REVIEW: The King’s Man (2021)

A Film directed by Matthew Vaughan

Kingsman: The Secret Service was one of those films that somewhat came out of nowhere and became a sleeper hit simply because of the sheer audacity of the plot and it’s injection of “coolness” back into a stale genre (spy films). While the follow-up was not as well received, this prequel starring Ralph Fiennes looked every bit as flashy and spectacular as its predecessors. Many were wondering what a change of scenery into World War I, hot off of it’s 100 year anniversary, would do for the franchise. but the overall question was – could it recapture the magic of the other films?

“Set during World War I, The King’s Man tells the exhilarating origin story of Kingsman, the world’s very first independent intelligence agency. The film Follows Orlando Oxford (Ralph Fiennes), who uncovers a plot against England during the onset of the war. Allied with Shofa (Djimon Hounsou) and Polly (Gemma Arterton), they set off to put a stop to it. As a collection of history’s worst tyrants and criminal masterminds gather to plot a war to wipe out millions across the globe, one man must race against time to stop them. Their mission puts them in conflict with the sinister Rasputin (Rhys Ifans), and sets up the Kingsman organization that audiences know and love.”

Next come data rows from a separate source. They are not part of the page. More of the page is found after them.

Lemma ShouldRetry_called_after_failure_witness :
  Execute 3 (NewExecutor (H := amd64)
               [WithRetryStrategy (NewFixedDelayStrategy 3 (10 * Millisecond))])
    Background (succeeds_at 2) 0%nat
  = ((Some ({| Value := 42; Error := None; Attempt := 2 |}, None), 2%nat),
     [EvTask 1 (30 * Second) 0 (Some (errors_New "temporary failure"));
      EvShouldRetry 1 (Some (errors_New "temporary failure")) true;
      EvWait 1 (10 * Millisecond) None;
      EvTask 2 (30 * Second) 42 None]) /\
  Forall (fun call => snd call <> None)
    (ShouldRetry_calls
       [EvTask 1 (30 * Second) 0 (Some (errors_New "temporary failure"));
        EvShouldRetry 1 (Some (errors_New "temporary failure")) true;
        EvWait 1 (10 * Millisecond) None;
        EvTask 2 (30 * Second) 42 None]) /\
  forall (pre post : list (event Z)) (attempt : GoInt) (e : option error) (answer : bool),
    [EvTask 1 (30 * Second) 0 (Some (errors_New "temporary failure"));
     EvShouldRetry 1 (Some (errors_New "temporary failure")) true;
     EvWait 1 (10 * Millisecond) None;
     EvTask 2 (30 * Second) 42 None]
    = pre ++ EvShouldRetry attempt e answer :: post ->
    e <> None /\ exists pre' t v, pre = pre' ++ [EvTask attempt t v e].
Proof.
  split; [reflexivity|].
  apply (ShouldRetry_called_after_failure 3
           (NewExecutor (H := amd64)
              [WithRetryStrategy (NewFixedDelayStrategy 3 (10 * Millisecond))])
           Background (succeeds_at 2) 0%nat
           {| Value := 42; Error := None; Attempt := 2 |} None 2%nat).
  reflexivity.
Defined.

(** C9.  Whenever [Execute] returns [(result, err)], [err] is the Error
    field of the Result: nil when the last task run succeeded, the last
    attempt's error when the attempts are exhausted, the context's error
    when a wait was cancelled ([final_error] reads it from the events).
    Hence the error [ExecuteSimple] returns is the one in the Result. *)
Theorem Execute_error_is_Result_Error {T W : Type} `{ZeroValue T}
    (fuel : nat) (ex : Executor W) (ctx : Ctx W) (task : Task T W) (w : W)
    (r : Result T) (err : option error) (w' : W) (tr : list (event T)) :
  Execute fuel ex ctx task w = ((Some (r, err), w'), tr) ->
  err = Error r /\
  Error r = final_error None tr /\
  exists v, ExecuteSimple fuel ex ctx task w = ((Some (v, Error r), w'), tr).
Proof.
  intros Hrun.
  destruct (Execute_run _ _ _ _ _ _ _ _ _ Hrun) as (n & _ & Hrel).
  destruct (run_error _ _ _ _ _ _ _ _ Hrel) as [Herr Hfinal].
  repeat split; trivial.
  unfold ExecuteSimple, bind. rewrite Hrun. subst err.
  destruct (Error r) eqn:HE; cbn; rewrite app_nil_r; eauto.
Qed.

Lemma Execute_error_is_Result_Error_witness :
  exists (r : Result string) err w' tr,
    Execute 3 (NewExecutor (H := amd64)
                 [WithRetryStrategy (NewFixedDelayStrategy 2 (10 * Millisecond))])
      Background always_fails 0%nat = ((Some (r, err), w'), tr) /\
    err = Some (errors_New "persistent failure") /\
    err = Error r /\
    Error r = final_error None tr /\
    exists v, ExecuteSimple 3 (NewExecutor (H := amd64)
                 [WithRetryStrategy (NewFixedDelayStrategy 2 (10 * Millisecond))])
      Background always_fails 0%nat = ((Some (v, Error r), w'), tr).
Proof.
  eexists _, _, _, _. split; [vm_compute; reflexivity|]. split; [reflexivity|].
  apply (Execute_error_is_Result_Error (T := string) 3
           (NewExecutor (H := amd64)
              [WithRetryStrategy (NewFixedDelayStrategy 2 (10 * Millisecond))])
           Background always_fails 0%nat).
  reflexivity.
Defined.

(** C10.  When an [onTimeout] callback is set, [Execute] calls it once per
    attempt, for the attempts 1, 2, ... in this order, each call right
    before the task run of that attempt; the number of calls is the Attempt
    field of the Result returned.  The calls are the effects, not only the
    events: the world returned is reached by carrying out the events in
    their order, each [onTimeout] event being the call of the callback on
    the attempt and timeout it records; and an observer of the callback,
    for which every call adds its attempt to what it has seen and that the
    task, the context and [onRetry] leave alone, has seen the attempts 1,
    ..., Attempt at the end.  (The loop variable is a machine integer;
    [fuel] bounds the iterations of the loop, and the statement is for the
    runs of at most 2^63 - 1 iterations, in which its increment does not
    wrap.) *)
Theorem onTimeout_once_per_attempt {T W : Type} `{ZeroValue T}
    (fuel : nat) (ex : Executor W) (ctx : Ctx W) (task : Task T W) (w : W)
    (r : Result T) (err : option error) (w' : W) (tr : list (event T))
    (callback : GoInt -> Duration -> W -> W) :
  onTimeout ex = Some callback ->
  Z.of_nat fuel <= I64.max_int ->
  Execute fuel ex ctx task w = ((Some (r, err), w'), tr) ->
  timeline tr
  = flat_map (fun i => [CallOnTimeout i; RunTask i]) (attempts_upto (Attempt r)) /\
  onTimeout_calls tr = attempts_upto (Attempt r) /\
  Z.of_nat (length (onTimeout_calls tr)) = Attempt r /\
  performs ex ctx task w tr w' /\
  (forall seen : W -> list GoInt,
      (forall a t w0, seen (callback a t w0) = seen w0 ++ [a]) ->
      (forall t w0, seen (snd (task ctx t w0)) = seen w0) ->
      (forall d w0, seen (snd (select_Done ctx d w0)) = seen w0) ->
      (forall onRetry_callback, onRetry ex = Some onRetry_callback ->
         forall a e d w0, seen (onRetry_callback a e d w0) = seen w0) ->
      seen w' = seen w ++ attempts_upto (Attempt r)).
Proof.
  intros Hcb Hfuel Hrun.
  pose proof (Execute_performs _ _ _ _ _ _ _ _ Hrun) as Hdone.
  apply Execute_run in Hrun as (n & Hn & Hrun).
  destruct (run_onTimeout ex _ callback _ _ _ _ _ _ Hcb Hrun) as (k & Htl & Hcalls & Hatt).
  - unfold I64.min_int. lia.
  - lia.
  - reflexivity.
  - unfold attempts_upto.
    replace (Z.to_nat (Attempt r)) with k by lia.
    rewrite Hcalls, length_attempt_range. repeat split; trivial; [lia|].
    intros seen Hcall Htask Hsel Hretry. rewrite <- Hcalls.
    apply (performs_onTimeout_seen seen ex ctx task); trivial.
    intros callback' Hcb'. rewrite Hcb in Hcb'. now injection Hcb' as <-.
Qed.

Lemma onTimeout_once_per_attempt_witness :
  Execute 3 journal_executor journal_Background (journal_task 2) []
  = ((Some ({| Value := 42; Error := None; Attempt := 2 |}, None), journal_end),
     journal_events) /\
  timeline journal_events = [CallOnTimeout 1; RunTask 1; CallOnTimeout 2; RunTask 2] /\
  onTimeout_calls journal_events = [1; 2] /\
  Z.of_nat (length (onTimeout_calls journal_events)) = 2 /\
  performs journal_executor journal_Background (journal_task 2) [] journal_events
    journal_end /\
  journal_onTimeout_seen journal_end = [1; 2].
Proof.
  split; [reflexivity|].
  destruct (onTimeout_once_per_attempt 3 journal_executor journal_Background
              (journal_task 2) []
              {| Value := 42; Error := None; Attempt := 2 |} None journal_end
              journal_events journal_onTimeout)
    as (Htimeline & Hcalls & Hcount & Hdone & Hseen).
  - reflexivity.
  - unfold I64.max_int. simpl. lia.
  - reflexivity.
  - split; [exact Htimeline|]. split; [exact Hcalls|]. split; [exact Hcount|].
    split; [exact Hdone|].
    apply (Hseen journal_onTimeout_seen).
    + intros a t w0. unfold journal_onTimeout, journal_onTimeout_seen.
      now rewrite flat_map_app.
    + intros t w0. unfold journal_task, journal_onTimeout_seen.
      destruct (Nat.ltb _ _); cbn [snd]; rewrite flat_map_app; cbn; now rewrite app_nil_r.
    + intros d w0. unfold journal_onTimeout_seen. cbn.
      rewrite flat_map_app. cbn. now rewrite app_nil_r.
    + intros onRetry_callback [= <-] a e d w0.
      unfold journal_onRetry, journal_onTimeout_seen.
      rewrite flat_map_app. cbn. now rewrite app_nil_r.
Defined.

I would say yes and no – when this film is good, it’s really good, and at other times it feels uneven – not bad, mind you, but tonally it swings wildly like a pendulum. It’s almost like the movie is torn between being a comedic action film and a serious war drama, giving the viewer whiplash and messing with pacing a bit. I loved the more zany scenes, such as just about any time that Rasputin is onscreen as played by Rhys Ifans, and I loved the WWI battle sequences, I just wish they blurred together a bit more. It’s almost like the writer wanted to make a serious World War I film, full of politics and discussions about colonialism, only to realize that they were in fact making a third Kingsman film at the last second. The whiplash reminded me of the original Suicide Squad film in terms of the tonal shifts.

The acting is very good in this, which is no surprise considering the all-star cast of prominent UK-based actors here. This is one of the few films with Fiennes where I have seen him play anything other than a villain, which was cool. If they decide to ever give him the Liam Neeson path of playing cool action guys, I’d be all for it. Rhys Ifans stole the show for me, his portrayal of Rasputin was equal parts discussing, insane and terrifying in a great way. Yes, his character is an amplified cartoon version of the historical figure, but it’s basically what everyone assumes he did just ramped up to 11. This sort of interpretation reminded me of the way that Hitler was portrayed in Inglorious Basterds to a degree.

Speaking of historical figures, while I have been known to gripe about historical accuracy in media, The King’s Man is by no means trying to be a serious film, and because of that it was fun and in no way aggravating. I always look at it this way, unless the movie is trying to present itself as historical fact, or use it’s images to do some sort of political statement, I don’t really care how historical it is unless its COMPLETELY off-base. An example of that would be a comparison to something like the beloved film, Braveheart, which pretends to be a historically accurate film, but is insanely wrong in depicting actual historical events.

I mean, any concern about this being an educational film should stop with the fact that this film presents that every historical event in the early 1900s is masterminded by an evil Scottish goat farmer and his secret society of people with animal codenames including Lenin and Rasputin. While it’s cool to see historical events mentioned and represented, this is about as correct as an Assassin’s Creed video game.

I’m not sure if this will be picked up for a sequel, but if it does get the greenlight – I’m all for it. It ends on a cliffhanger if you watched the post credits scene that would indicate the plot for a second film, the question is whether that tired, beaten up horse will be dragged out. I would hope that with any other ventures into this franchise will stay true to it’s roots and come to terms with what film it is actually going to be. The “best of both worlds” approach worked here, but only just.

With all of my issues outlined above, I still quite enjoyed this movie and am glad I watched it. Perhaps it is because I like the first films quite a bit, or that I’ve been consuming numerous bits of media related to World War I these past few months, but this was the perfect antidote for my unfortunate mental state due to “doom watching” historically grim world events all of last week. If you are looking for a fun, but dramatic war movie I’d definitely recommend it. you don’t really need to know much about the other films, although you will appreciate some of the stuff at the end a lot more. I hope some kind of sequel gets made in the future, as I am a big fan of this series.